EXERCISE DETAILS
Would you please transcribe, exactly as written, the lines of the entries below starting at the one that holds "Definition is_read_only (sf" and ending at the one that holds "(sf_default_value sf) (sf_model", both included?

Collected data entries:
******
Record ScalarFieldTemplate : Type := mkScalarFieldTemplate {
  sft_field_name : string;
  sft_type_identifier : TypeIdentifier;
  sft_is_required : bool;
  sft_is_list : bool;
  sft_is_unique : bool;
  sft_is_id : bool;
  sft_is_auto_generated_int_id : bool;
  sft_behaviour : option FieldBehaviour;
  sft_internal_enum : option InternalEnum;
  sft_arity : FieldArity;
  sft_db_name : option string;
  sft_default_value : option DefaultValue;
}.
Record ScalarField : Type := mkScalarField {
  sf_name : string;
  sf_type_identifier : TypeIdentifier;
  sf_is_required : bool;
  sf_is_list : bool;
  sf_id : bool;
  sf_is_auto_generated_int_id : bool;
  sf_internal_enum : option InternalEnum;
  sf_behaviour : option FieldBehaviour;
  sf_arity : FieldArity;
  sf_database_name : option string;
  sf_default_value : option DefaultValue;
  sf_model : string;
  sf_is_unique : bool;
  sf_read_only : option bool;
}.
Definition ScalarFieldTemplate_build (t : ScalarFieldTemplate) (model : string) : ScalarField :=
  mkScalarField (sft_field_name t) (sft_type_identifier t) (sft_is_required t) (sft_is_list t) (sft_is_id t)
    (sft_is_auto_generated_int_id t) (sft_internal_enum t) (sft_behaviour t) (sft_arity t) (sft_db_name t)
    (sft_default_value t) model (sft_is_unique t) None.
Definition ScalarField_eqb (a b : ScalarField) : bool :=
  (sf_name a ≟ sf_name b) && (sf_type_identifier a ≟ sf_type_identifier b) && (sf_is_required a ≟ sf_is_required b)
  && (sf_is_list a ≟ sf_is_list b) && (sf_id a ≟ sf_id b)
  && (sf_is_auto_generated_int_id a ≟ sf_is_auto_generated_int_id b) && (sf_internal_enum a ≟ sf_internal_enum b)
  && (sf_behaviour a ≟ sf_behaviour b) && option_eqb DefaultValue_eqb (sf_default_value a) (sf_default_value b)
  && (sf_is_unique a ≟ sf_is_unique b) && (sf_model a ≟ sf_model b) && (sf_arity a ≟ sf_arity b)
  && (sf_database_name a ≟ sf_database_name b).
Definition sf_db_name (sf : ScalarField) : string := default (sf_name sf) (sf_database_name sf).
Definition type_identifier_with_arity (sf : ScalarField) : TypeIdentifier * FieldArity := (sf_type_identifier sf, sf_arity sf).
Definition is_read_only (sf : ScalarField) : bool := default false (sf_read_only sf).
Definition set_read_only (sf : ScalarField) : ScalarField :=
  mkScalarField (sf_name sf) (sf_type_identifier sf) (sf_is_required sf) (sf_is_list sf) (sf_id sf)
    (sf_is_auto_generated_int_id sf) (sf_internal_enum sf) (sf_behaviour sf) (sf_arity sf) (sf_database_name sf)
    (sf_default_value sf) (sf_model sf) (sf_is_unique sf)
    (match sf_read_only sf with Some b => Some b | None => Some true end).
******
SOLUTION TO THIS PROBLEM
Definition is_read_only (sf : ScalarField) : bool := default false (sf_read_only sf).
Definition set_read_only (sf : ScalarField) : ScalarField :=
  mkScalarField (sf_name sf) (sf_type_identifier sf) (sf_is_required sf) (sf_is_list sf) (sf_id sf)
    (sf_is_auto_generated_int_id sf) (sf_internal_enum sf) (sf_behaviour sf) (sf_arity sf) (sf_database_name sf)
    (sf_default_value sf) (sf_model sf) (sf_is_unique sf)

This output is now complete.